12人が本棚に入れています
本棚に追加
私は慌てて声をかけた。友美と彼女がここで言い争っているのを止めたかったからだ。
「由香里……、来ないで!」
だが、咄嗟に友美は私のことを拒んだ。
「どういうこと?」
私は思わず強い口調で友美に訊ねた。
「これは、私と倉持の問題なの! 由香里には関係ないことなの!」
彼女もまた強い声で言い切った。それに対して私は、これ以上は言えなかった。私にはこれ以上二人と言葉を交える勇気がなかった。

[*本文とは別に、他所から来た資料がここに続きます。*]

(* ===== verification/Pic.v ===== *)
(** The dual 8259 programmable interrupt controller
    ([vm/devices/chipset/src/pic/mod.rs]).

    [Pic] is one controller, [DualPic] the primary and secondary controllers
    cascaded through IRQ 2 of the primary. The [ready] line interrupt is kept
    as the level last driven on it; tracing has no model. *)

From S2P Require Import Prelude ChipsetDevice.

Definition PRIMARY_PIC_COMMAND_PORT : Z := 0x20.
Definition PRIMARY_PIC_DATA_PORT : Z := 0x21.
Definition SECONDARY_PIC_COMMAND_PORT : Z := 0xa0.
Definition SECONDARY_PIC_DATA_PORT : Z := 0xa1.
Definition PRIMARY_PIC_ELCR_PORT : Z := 0x4d0.
Definition SECONDARY_PIC_ELCR_PORT : Z := 0x4d1.
Definition PIC_CHAIN_COMMUNICATION_IRQ : Z := 2.
Definition IRQ_MASK : Z := 7.
Definition SPURIOUS_IRQ : Z := 7.

(** * One controller *)

Inductive InitStage : Type :=
| Uninitialized
| ExpectingIcw2
| ExpectingIcw3
| ExpectingIcw4
| Initialized.

Record Pic : Type := mkPic {
  init : InitStage;
  primary : bool;
  icw2 : Z;
  imr : Z;
  ocw3 : Z;
  isr : Z;
  elcr : Z;
  lines : Z;
  line_low_latch : Z;
}.

#[global] Instance Pic_settable : Settable Pic := fun p =>
  mkPic (init p) (primary p) (icw2 p) (imr p) (ocw3 p) (isr p) (elcr p) (lines p)
    (line_low_latch p).

Record DualPicStats : Type := mkDualPicStats {
  interrupts_per_irq : list Z;
  interrupts : Z;
}.

(** The bit fields of [Ocw2] and [Ocw3]. *)
Definition ocw2_level (data : Z) : Z := Z.land data 7.
Definition ocw2_eoi (data : Z) : bool := Z.testbit data 5.
Definition ocw2_sl (data : Z) : bool := Z.testbit data 6.
Definition ocw2_r (data : Z) : bool := Z.testbit data 7.
Definition ocw3_ris (data : Z) : bool := Z.testbit data 0.
Definition ocw3_rr (data : Z) : bool := Z.testbit data 1.
Definition ocw3_p (data : Z) : bool := Z.testbit data 2.
Definition ocw3_clear_p (data : Z) : Z := Z.ldiff data 4.

Definition pic_new (is_primary : bool) : Pic :=
  mkPic Uninitialized is_primary (if is_primary then 0 else 8) 0 0 0 0 0 (unot 8 0).

Definition pic_reset (during_icw1 : bool) (p : Pic) : Pic :=
  pic_new (primary p) <| lines := lines p |>
    <| elcr := if during_icw1 then elcr p else 0 |>.

Definition irr (p : Pic) : Z := Z.land (lines p) (Z.lor (elcr p) (line_low_latch p)).

Definition pic_set_irq {E} (n : Z) (high : bool) (p : Pic) : res E Pic :=
  let! bit := ushl 8 1 n in
  if high
  then Ok (p <| lines := Z.lor (lines p) bit |>)
  else Ok (p <| lines := Z.land (lines p) (unot 8 bit) |>
             <| line_low_latch := Z.lor (line_low_latch p) bit |>).

Definition ready_vec (p : Pic) : Z :=
  let highest_isr := Z.land (isr p) (wrapping_neg 8 (isr p)) in
  let higher_not_isr := wrapping_sub 8 highest_isr 1 in
  Z.land (Z.land (irr p) (unot 8 (imr p))) higher_not_isr.

Definition interrupt_pending (p : Pic) : bool := negb (ready_vec p =? 0).

Definition pending_line (p : Pic) : option Z :=
  let m := ready_vec p in
  if negb (m =? 0) then Some (trailing_zeros 8 m) else None.

Definition pic_acknowledge_interrupt {E} (p : Pic) (stats : DualPicStats)
  : res E (Pic * DualPicStats * (bool * Z)) :=
  let! r :=
    match pending_line p with
    | Some n =>
        let! bit := ushl 8 1 n in
        let p := p <| line_low_latch := Z.land (line_low_latch p) (unot 8 bit) |>
                   <| isr := Z.lor (isr p) bit |> in
        let i := (if primary p then 0 else 8) + n in
        let! c := vec_get (interrupts_per_irq stats) i in
        let! per := vec_set (interrupts_per_irq stats) i (counter_increment c) in
        Ok (p, mkDualPicStats per (counter_increment (interrupts stats)), (true, n))
    | None => Ok (p, stats, (false, SPURIOUS_IRQ))
    end in
  let '(p, stats, (requested, irq)) := r in
  assert! Z.land (icw2 p) IRQ_MASK =? 0 in
  Ok (p, stats, (requested, Z.lor (icw2 p) irq)).

Definition pic_eoi {E} (n : option Z) (p : Pic) : res E Pic :=
  let! bit := match n with
              | Some level => ushl 8 1 level
              | None => Ok (Z.land (isr p) (wrapping_neg 8 (isr p)))
              end in
  Ok (p <| isr := Z.land (isr p) (unot 8 bit) |>).

Definition read_command {E} (p : Pic) (stats : DualPicStats)
  : res E (Pic * DualPicStats * Z) :=
  if ocw3_p (ocw3 p) then
    let p := p <| ocw3 := ocw3_clear_p (ocw3 p) |> in
    let! r := pic_acknowledge_interrupt p stats in
    let '(p, stats, (int, irq)) := r in
    Ok (p, stats, Z.lor (ucast 8 (Z.shiftl (b2z int) 7)) (Z.land irq IRQ_MASK))
  else if ocw3_rr (ocw3 p) then
    Ok (p, stats, if ocw3_ris (ocw3 p) then isr p else irr p)
  else Ok (p, stats, 0).

Definition read_data (p : Pic) : Z := imr p.

Definition write_command {E} (data : Z) (p : Pic) : res E Pic :=
  if negb (Z.land data 16 =? 0)
  then Ok (pic_reset true p <| init := ExpectingIcw2 |>)
  else if Z.land data 8 =? 0
  then
    match ocw2_r data, ocw2_sl data, ocw2_eoi data with
    | true, _, _ | false, false, false => Ok p
    | false, true, true => pic_eoi (Some (ocw2_level data)) p
    | false, false, true => pic_eoi None p
    | false, true, false => Ok p
    end
  else Ok (p <| ocw3 := data |>).

Definition write_data (data : Z) (p : Pic) : Pic :=
  match init p with
  | Uninitialized | Initialized => p <| imr := data |>
  | ExpectingIcw2 =>
      p <| icw2 := Z.land data (unot 8 IRQ_MASK) |> <| init := ExpectingIcw3 |>
  | ExpectingIcw3 => p <| init := ExpectingIcw4 |>
  | ExpectingIcw4 => p <| init := Initialized |>
  end.

(** * The cascaded pair *)

Record DualPic : Type := mkDualPic {
  ready : bool;
  stats : DualPicStats;
  pic0 : Pic;
  pic1 : Pic;
}.

#[global] Instance DualPic_settable : Settable DualPic := fun d =>
  mkDualPic (ready d) (stats d) (pic0 d) (pic1 d).

Definition dual_new : DualPic :=
  mkDualPic false (mkDualPicStats (replicate 16 0) 0) (pic_new true) (pic_new false).

Definition sync_outputs {E} (d : DualPic) : res E DualPic :=
  let! p := pic_set_irq PIC_CHAIN_COMMUNICATION_IRQ (interrupt_pending (pic1 d)) (pic0 d) in
  Ok (d <| pic0 := p |> <| ready := interrupt_pending p |>).

Definition dual_set_irq {E} (n : Z) (high : bool) (d : DualPic) : res E DualPic :=
  let! d := if 8 <=? n
            then let! p := pic_set_irq (n - 8) high (pic1 d) in Ok (d <| pic1 := p |>)
            else let! p := pic_set_irq n high (pic0 d) in Ok (d <| pic0 := p |>) in
  sync_outputs d.

(** [LineInterruptTarget::set_irq]. *)
Definition target_set_irq {E} (n : Z) (high : bool) (d : DualPic) : res E DualPic :=
  dual_set_irq (ucast 8 n) high d.

(** [valid_lines]: IRQ 2 is the cascade. *)
Definition valid_line (n : Z) : bool :=
  ((0 <=? n) && (n <=? 1)) || ((3 <=? n) && (n <=? 15)).

Definition dual_acknowledge_interrupt {E} (d : DualPic) : res E (DualPic * option Z) :=
  let! r := pic_acknowledge_interrupt (pic0 d) (stats d) in
  let '(p, st, (requested, n)) := r in
  let d := d <| pic0 := p |> <| stats := st |> in
  let! r :=
    if requested then
      if Z.land n IRQ_MASK =? PIC_CHAIN_COMMUNICATION_IRQ then
        let! r := pic_acknowledge_interrupt (pic1 d) (stats d) in
        let '(p, st, (requested, m)) := r in
        assert! requested in
        Ok (d <| pic1 := p |> <| stats := st |>, Some m)
      else Ok (d, Some n)
    else Ok (d, None) in
  let '(d, irq) := r in
  let! d := sync_outputs d in
  Ok (d, irq).

Definition dual_reset {E} (d : DualPic) : res E DualPic :=
  sync_outputs (d <| pic0 := pic_reset false (pic0 d) |> <| pic1 := pic_reset false (pic1 d) |>).

(** [PortIoIntercept::io_read]: the buffer is [len] bytes, one byte is returned. *)
Definition io_read (io_port len : Z) (d : DualPic) : res IoError (DualPic * Z) :=
  if negb (len =? 1) then Err InvalidAccessSize
  else if io_port =? PRIMARY_PIC_COMMAND_PORT then
    let! r := read_command (pic0 d) (stats d) in
    let '(p, st, v) := r in
    Ok (d <| pic0 := p |> <| stats := st |>, v)
  else if io_port =? PRIMARY_PIC_DATA_PORT then Ok (d, read_data (pic0 d))
  else if io_port =? SECONDARY_PIC_COMMAND_PORT then
    let! r := read_command (pic1 d) (stats d) in
    let '(p, st, v) := r in
    Ok (d <| pic1 := p |> <| stats := st |>, v)
  else if io_port =? SECONDARY_PIC_DATA_PORT then Ok (d, read_data (pic1 d))
  else if io_port =? PRIMARY_PIC_ELCR_PORT then Ok (d, elcr (pic0 d))
  else if io_port =? SECONDARY_PIC_ELCR_PORT then Ok (d, elcr (pic1 d))
  else Err InvalidRegister.

Definition io_write1 (io_port b : Z) (d : DualPic) : res IoError DualPic :=
  if io_port =? PRIMARY_PIC_COMMAND_PORT then
    let! p := write_command b (pic0 d) in Ok (d <| pic0 := p |>)
  else if io_port =? PRIMARY_PIC_DATA_PORT then Ok (d <| pic0 := write_data b (pic0 d) |>)
  else if io_port =? SECONDARY_PIC_COMMAND_PORT then
    let! p := write_command b (pic1 d) in Ok (d <| pic1 := p |>)
  else if io_port =? SECONDARY_PIC_DATA_PORT then Ok (d <| pic1 := write_data b (pic1 d) |>)
  else if io_port =? PRIMARY_PIC_ELCR_PORT then
    Ok (d <| pic0 := pic0 d <| elcr := b |> |>)
  else if io_port =? SECONDARY_PIC_ELCR_PORT then
    Ok (d <| pic1 := pic1 d <| elcr := b |> |>)
  else Err InvalidRegister.

(** [PortIoIntercept::io_write]. *)
Definition io_write (io_port : Z) (data : list Z) (d : DualPic) : res IoError DualPic :=
  match data with
  | [a; b] =>
      if (io_port =? PRIMARY_PIC_COMMAND_PORT) || (io_port =? SECONDARY_PIC_COMMAND_PORT)
      then
        let '(prim, sec) := if io_port =? SECONDARY_PIC_COMMAND_PORT then (b, a) else (a, b) in
        let! p0 := write_command prim (pic0 d) in
        let d := d <| pic0 := p0 |> in
        let! p1 := write_command sec (pic1 d) in
        let d := d <| pic1 := p1 |> in
        sync_outputs d
      else Err InvalidAccessSize
  | [b] => let! d := io_write1 io_port b d in sync_outputs d
  | _ => Err InvalidAccessSize
  end.

(** * Save and restore *)

Inductive SavedInitStage : Type :=
| SavedUninitialized
| SavedExpectingIcw2
| SavedExpectingIcw3
| SavedExpectingIcw4
| SavedInitialized.

Record SavedPic : Type := mkSavedPic {
  saved_init : SavedInitStage;
  saved_icw2 : Z;
  saved_imr : Z;
  saved_ocw3 : Z;
  saved_isr : Z;
  saved_elcr : Z;
  saved_line_low_latch : Z;
}.

Record SavedState : Type := mkSavedState {
  saved_primary : SavedPic;
  saved_secondary : SavedPic;
}.

Inductive PicRestoreError : Type :=
| InvalidIcw2 (v : Z).

(** [SavedPic::save]. *)
Definition saved_pic_save (p : Pic) : SavedPic :=
  mkSavedPic
    match init p with
    | Uninitialized => SavedUninitialized
    | ExpectingIcw2 => SavedExpectingIcw2
    | ExpectingIcw3 => SavedExpectingIcw3
    | ExpectingIcw4 => SavedExpectingIcw4
    | Initialized => SavedInitialized
    end
    (icw2 p) (imr p) (ocw3 p) (isr p) (elcr p) (line_low_latch p).

(** [SavedPic::restore]: the new state, and the error if the saved vector base
    is not aligned (the initialization stage is assigned before the check). *)
Definition saved_pic_restore (s : SavedPic) (p : Pic) : Pic * option PicRestoreError :=
  let p := p <| init :=
    match saved_init s with
    | SavedUninitialized => Uninitialized
    | SavedExpectingIcw2 => ExpectingIcw2
    | SavedExpectingIcw3 => ExpectingIcw3
    | SavedExpectingIcw4 => ExpectingIcw4
    | SavedInitialized => Initialized
    end |> in
  if negb (Z.land (saved_icw2 s) IRQ_MASK =? 0)
  then (p, Some (InvalidIcw2 (saved_icw2 s)))
  else (p <| icw2 := saved_icw2 s |> <| imr := saved_imr s |> <| ocw3 := saved_ocw3 s |>
          <| isr := saved_isr s |> <| elcr := saved_elcr s |>
          <| line_low_latch := saved_line_low_latch s |>, None).

Definition dual_save (d : DualPic) : SavedState :=
  mkSavedState (saved_pic_save (pic0 d)) (saved_pic_save (pic1 d)).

それが、後々に命取りになることも知らずに私は、ここで言葉を止めてしまった。
二人の諍いは私の目の前でなおも続いた。
「なんで、私を拒むの?」
「あんたが気に食わないから!」
「どうして?」
倉持咲はついに彼女の方に近寄って両肩に手を置いた。だが、友美はそんな彼女の言葉に答えもせず、彼女の手を握り払う。そうして、彼女を突き飛ばした。
「きゃっ!」
倉持咲は大きな音を立てて一瞬にして床に倒れ込んだ。私は突き飛ばした友美の方を見る。友美の顔はどこかぎこちなく、でもスッキリしたような表情をしている。一方で倉持咲は半ば泣きそうな顔をして、倒れ込んだままだった。私はついに友美のことが理解できなくなった。どうして、ここまで執拗に倉持さんを拒むのか。その行動が私にはもう理解できなかった。自分の顔がこわばるような感覚に襲われた。すると、友美はこっちの方を向いた。
「何か、あるの?」
その目はどこか虚無のようなものを包んでいた。私はそれが怖くて、またしても何も言うことができなかった。
「ああ、ああ、あああ!」
最初のコメントを投稿しよう!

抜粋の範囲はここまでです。